Conclusion : tout cela pourrait concourir à une flambée « vertigineuse » et « sans précédent » des coûts d’une flotte. Pour une entreprise, le choix reste (relativement) simple : soit elle « avale » cette hausse, soit elle diminue drastiquement sa flotte. Le crédit-mobilité peut alors être un levier intéressant en substituant un AEN au véhicule avec l’acceptation des salariés bénéficiaires de voitures de fonction.

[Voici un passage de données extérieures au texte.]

Lemma Handle_write {E : Env V (playerReply V)} c w :
  ∃ m, svc (Handle c w).1 = set_modules (λ _, m) (write (svc w) c) ∧ dom m = dom (modules (svc w)).
Proof.
  destruct w as [s tr]. cbn [svc].
  assert (∀ (k : G V (playerReply V) (PlayerService X) (error gameError)) tr' s1, keeps k → modules s1 = modules s →
    ∃ m, svc (k (mkWorld s1 tr')).1 = set_modules (λ _, m) s1 ∧ dom m = dom (modules s)) as K.
  { intros k tr' s1 Hk <-. apply (Hk (mkWorld s1 tr')). }
  pose proof (λ e : error gameError, silent_keeps (V := V) (X := X) (gret e) (silent_ret e)) as R.
  pose proof keeps_replySnapshot as S. pose proof keeps_eventThenReply as T.
  destruct c as [p|p|room b| |r| | |c v]; cbn [Handle write]; [| | |by apply K| |by apply (K (eventThenReply _ _))|by apply (K (gret _))|].
  - unfold online, gbind at 1, get at 1. cbn [svc]. change (presenceOk s p) with (claim (identity s) p).
    destruct (claim (identity s) p); cbn [negb andb]; [|by apply (K (gret _))]. rewrite presence_online, bool_decide_not.
    destruct (bool_decide _); cbn [negb]; [by apply K|]. by apply (K (eventThenReply _ _)).
  - unfold offline, gbind at 1, get at 1. cbn [svc]. change (presenceOk s p) with (claim (identity s) p).
    destruct (claim (identity s) p); cbn [negb andb]; [|by apply (K (gret _))].
    rewrite bool_decide_not, <- negb_andb, presence_online.
    destruct (bool_decide _); cbn [negb]; [|by apply K]. by apply (K (eventThenReply _ _)).
  - unfold bind. destruct (validBinding b); cbn [negb andb]; [|by apply (K (gret _))].
    unfold gbind at 1, get at 1. cbn [svc].
    destruct ((if room then roomBindings s else battleBinds s) !! bdID b) as [cur|].
    + rewrite (bool_decide_false (Some cur = None)) by done. destruct (bool_decide (cur ≠ b)); [by apply (K (gret _))|by apply K].
    + rewrite (bool_decide_true (None = None)) by done. destruct room; by apply (K replySnapshot).
  - unfold gbind at 1, get at 1. cbn [svc]. rewrite bool_decide_not, <- negb_andb.
    destruct (_ && _); cbn [negb]; [by apply (K replySnapshot)|by apply (K (gret _))].
  - unfold gbind at 1, get at 1. cbn [svc]. destruct (moduleRoutes s !! c); [|by apply (K (gret _))].
    apply K; [apply keeps_callModule|done].
Qed.
(** A step of a worker that neither leaves nor accepts. *)
Lemma pool_change (p p' : pool) i w w' :
  pool_inv p → workers p !! i = Some w →
  (queueSize p', closed p', workers p', remaining p', done_ p', accepted p')
    = (queueSize p, closed p, <[i := w']> (workers p), remaining p, done_ p, accepted p) →
  w ≠ PGone → w' ≠ PGone → (closed p = false → stays w') →
  (sent p').*1.*1 ++ (jobs p').*1 ++ holds w' ≡ₚ (sent p).*1.*1 ++ (jobs p).*1 ++ holds w →
  (length (jobs p') ≤ length (jobs p))%nat → pool_inv p'.
Proof.
  intros [] Hw Heq Hg Hg' Hst Hp Hl. injection Heq as E1 E2 E3 E4 E5 E6.
  destruct (holds_split _ _ _ Hw) as (rest & R & R'). split; rewrite ?E1, ?E2, ?E3, ?E4, ?E5, ?E6.
  - rewrite pi_tasks0, R, R'. transitivity (((sent p).*1.*1 ++ (jobs p).*1 ++ holds w) ++ rest); [solve_Permutation|].
    rewrite <- Hp. solve_Permutation.
  - lia.
  - by rewrite length_insert.
  - rewrite pi_remaining0, (sumZ_insert _ _ _ w) by done. assert (there w = 1 ∧ there w' = 1) as [-> ->] by (by destruct w, w'). lia.
  - done.
  - intros Hc. apply Forall_insert; auto.
  - intros Hin. apply gone_insert in Hin; [|done]. rewrite (pi_gone0 Hin) in Hl. destruct (jobs p'); [done|simpl in Hl; lia].
Qed.

Lemma pool_exit (p : pool) i : pool_inv p → workers p !! i = Some PLeaving → jobs p = [] → pool_inv (workerDone (set_worker i PGone p)).
Proof.
  intros [] Hw Hj. destruct (holds_split _ _ _ Hw) as (rest & R & R').
  assert (sumZ there (<[i := PGone]> (workers p)) = remaining p - 1) as Hs.
  { rewrite (sumZ_insert _ _ _ PLeaving) by done. simpl. lia. }
  split; simpl; try done.
  - rewrite pi_tasks0, R, R'. done.
  - by rewrite length_insert.
  - destruct (remaining p - 1 =? 0) eqn:E; bool_prop; [done|].
    split; [|done]. intros Hd. apply pi_done0 in Hd. rewrite pi_remaining0 in Hd.
    assert (there PLeaving = 0) as H0; [|done]. eapply (sumZ_zero there); [by intros []|exact Hd|by eapply list_elem_of_lookup_2].
  - intros Hc. specialize (pi_open0 Hc). rewrite Forall_lookup in pi_open0. by destruct (pi_open0 _ _ Hw).
Qed.

Lemma pool_step_inv l (p p' : pool) : pool_inv p → step l p = Some p' → pool_inv p'.
Proof.
  intros I H.
  assert (∀ i, (w ← workers p !! i; stepWorker i l w p) = Some p' → pool_inv p') as Hwork.
  { clear H. intros i H. destruct (workers p !! i) as [w|] eqn:Hw; simpl in H; [|done].
    destruct l, w; try discriminate H; simpl in H.
    - destruct (jobs p) as [|[n t] rest] eqn:Hj; [done|]. injection H as <-.
      eapply pool_change; [done|exact Hw|simpl; reflexivity|done|done|done|simpl; rewrite Hj; simpl; solve_Permutation|simpl; rewrite Hj; simpl; lia].
    - injection H as <-. destruct (closed p) eqn:Hc; (eapply pool_change; [done|exact Hw|simpl; by rewrite Hc|done|done|by rewrite ?Hc|done|done]).
    - destruct (exec t st a) as [next|]; [|done]. injection H as <-.
      eapply pool_change; [done|exact Hw|simpl; reflexivity|done|by destruct next|by destruct next|by destruct next|done].
    - injection H as <-. eapply pool_change; [done|exact Hw|simpl; reflexivity|done|by destruct leaving| |..|done].
      + intros Hc. destruct I. specialize (pi_open0 Hc). rewrite Forall_lookup in pi_open0. specialize (pi_open0 _ _ Hw). by destruct leaving.
      + simpl. rewrite !fmap_app. simpl. destruct leaving; simpl; solve_Permutation.
    - destruct (closed p) eqn:Hc; [|done]. injection H as <-.
      eapply pool_change; [done|exact Hw|simpl; by rewrite Hc|done|done|by rewrite Hc|done|done].
    - destruct (jobs p) as [|[n t] rest] eqn:Hj; [done|]. injection H as <-.
      eapply pool_change; [done|exact Hw|simpl; reflexivity|done|done| |simpl; rewrite Hj; simpl; solve_Permutation|simpl; rewrite Hj; simpl; lia].
      intros Hc. destruct I. specialize (pi_open0 Hc). rewrite Forall_lookup in pi_open0. by destruct (pi_open0 _ _ Hw).
    - destruct (jobs p) eqn:Hj; [|done]. injection H as <-. by apply pool_exit. }
  destruct l; try by eapply Hwork; exact H.
  - injection H as <-. unfold Submit. destruct (validTask t); simpl; [|done]. destruct (closed p) eqn:Hc; simpl; [done|].
    destruct (_ <? _) eqn:Hq; simpl; [|done]. bool_prop. destruct I. split; simpl; try done.
    + rewrite seq_S, pi_tasks0, fmap_app. simpl. solve_Permutation.
    + rewrite length_app. simpl. lia.
    + by intros _; apply pi_open0.
    + intros Hin. specialize (pi_open0 Hc). rewrite Forall_forall in pi_open0. by apply pi_open0 in Hin.
  - injection H as <-. destruct I. by split.
Qed.

Definition pool_step (p p' : pool) : Prop := ∃ l, step l p = Some p'.
Definition pool_reachable (size n : Z) (p : pool) : Prop := rtc pool_step (newPool size n) p.

Lemma newPool_inv size n : 0 < size → 0 < n → pool_inv (newPool size n).
Proof.
  intros Hs Hn. split; simpl.
  - induction (Z.to_nat n) as [|k IH]; [done|]. simpl. exact IH.
  - lia.
  - rewrite length_replicate. lia.
  - rewrite sumZ_replicate. simpl. lia.
  - split; [done|lia].
  - intros _. apply Forall_replicate. exact I.
  - by intros ?%elem_of_replicate_inv.
Qed.

Lemma pool_reachable_inv size n p : 0 < size → 0 < n → pool_reachable size n p → pool_inv p.
Proof.
  intros Hs Hn H. pose proof (newPool_inv size n Hs Hn) as I. unfold pool_reachable in H. revert I. generalize (newPool size n) H. clear H.
  intros p0 H. induction H as [|a b c [l Hl] _ IH]; intros I; [done|]. apply IH. by eapply pool_step_inv.
Qed.

(** A pool whose [Close] returned holds no task. *)
Lemma pool_returned p : pool_inv p → closeReturned p = true → jobs p = [] ∧ seq 0 (accepted p) ≡ₚ (sent p).*1.*1.
Proof.
  intros [] [Hc Hd]%andb_true_iff. apply pi_done0 in Hd. rewrite pi_remaining0 in Hd.
  assert (∀ w, w ∈ workers p → w = PGone) as Hall.
  { intros w Hw. assert (there w = 0) as H0; [|by destruct w]. eapply (sumZ_zero there); [by intros []|exact Hd|done]. }
  assert (jobs p = []) as Hj.
  { apply pi_gone0. destruct (workers p) as [|w ws] eqn:E; [simpl in pi_workers0; lia|]. rewrite <- (Hall w); [|set_solver]. set_solver. }
  split; [done|]. rewrite pi_tasks0, Hj. simpl.
  assert (concat (holds <$> workers p) = []) as ->; [|by rewrite app_nil_r].
  clear -Hall. induction (workers p) as [|w ws IH]; [done|]. simpl. rewrite (Hall w); [|set_solver]. apply IH. set_solver.
Qed.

Expliquer le crédit mobilité en interne
Pour placer le crédit mobilité à l’agenda d’une politique flotte, il faut tout d’abord expliquer son intérêt à l’employeur et aux employés. Tout d’abord, très simplement, un responsable opte pour un crédit mobilité car cela rapporte… En effet, bien utilisé et bien accepté, le crédit mobilité coûte moins cher qu’une voiture de fonction (voir aussi notre article sur les gains du crédit-mobilité). Moins de véhicules induit aussi moins de places de parking à construire et/ou à gérer.
Ce crédit mobilité peut aussi contribuer à attirer (le recrutement d’un cadre coûte de l’ordre de 10 000 euros) et à fidéliser (un recrutement raté peut avoisiner les 200 000 euros) des types de salariés très au fait des questions d’écologie et peu intéressés par les voitures. Ainsi, un nombre croissant de cadres nés autour de l’an 2000, la fameuse génération Y, ne possèdent pas de permis de conduire. Pour ces « millenials », disposer d’argent sonnant et trébuchant en lieu et place d’une voiture de fonction se veut une demande importante. Et cela entre dans les politiques RSE des entreprises, qui constituent un attrait pour de nombreux salariés.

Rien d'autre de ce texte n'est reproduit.